Nothing but an exact copy is wanted: the line with "JBool (b : bool)" and each line after it in the data below, last line included.

+++ Excerpted data

(** * sarifdump: the GCC-style SARIF dumper, embedded and verified

    A shallow embedding of [sarifdump.py] (class [GccStyleDumper]) and the
    properties of its rendering engine.

    The dumper walks a tree of nested Python dicts, lists, strings and
    numbers (a loaded SARIF document), probes keys with [in], subscripts
    with [x['key']] and [x[0]], and writes text to [self.dst_file].  The
    embedding keeps that dynamic view: documents are [json] trees, every
    subscript can raise, and the dumper is a state-and-exception monad over
    the three attributes set by [__init__]. *)

From stdpp Require Import gmap strings list fin_maps pretty.
From Stdlib Require Import ZArith Ascii String.

#[local] Set Warnings "-register-all".
#[local] Open Scope string_scope.

(** ** The document tree *)

(** What [json.load] produces: [None], [bool], [int], [str], [list] and
    [dict] with string keys.  Numbers are the integers (SARIF line and
    column numbers are); a dict is a finite map, so two dicts with the same
    entries are the same value, as for Python's [==]. *)
Inductive json :=
| JNull
| JBool (b : bool)
| JNum (n : Z)
| JStr (s : string)
| JArr (l : list json)
| JObj (m : gmap string json).

#[global] Instance json_inhabited : Inhabited json := populate JNull.

#[global] Instance json_eq_dec : EqDecision json.
Proof.
  refine (fix go (a b : json) {struct a} : Decision (a = b) :=
    let _ : EqDecision json := @go in
    match a, b with
    | JNull, JNull => left _
    | JBool x, JBool y => cast_if (decide (x = y))
    | JNum x, JNum y => cast_if (decide (x = y))
    | JStr x, JStr y => cast_if (decide (x = y))
    | JArr x, JArr y => cast_if (decide (x = y))
    | JObj x, JObj y => cast_if (decide (x = y))
    | _, _ => right _
    end); congruence.
Defined.

(** Python's exceptions that subscripting and formatting raise here. *)
Inductive exn :=
| KeyError (key : json)
| IndexError
| TypeError.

++++++

- [Answer to this exercise]:
| JBool (b : bool)
| JNum (n : Z)
| JStr (s : string)
| JArr (l : list json)
| JObj (m : gmap string json).

#[global] Instance json_inhabited : Inhabited json := populate JNull.

#[global] Instance json_eq_dec : EqDecision json.
Proof.
  refine (fix go (a b : json) {struct a} : Decision (a = b) :=
    let _ : EqDecision json := @go in
    match a, b with
    | JNull, JNull => left _
    | JBool x, JBool y => cast_if (decide (x = y))
    | JNum x, JNum y => cast_if (decide (x = y))
    | JStr x, JStr y => cast_if (decide (x = y))
    | JArr x, JArr y => cast_if (decide (x = y))
    | JObj x, JObj y => cast_if (decide (x = y))
    | _, _ => right _
    end); congruence.
Defined.

(** Python's exceptions that subscripting and formatting raise here. *)
Inductive exn :=
| KeyError (key : json)
| IndexError
| TypeError.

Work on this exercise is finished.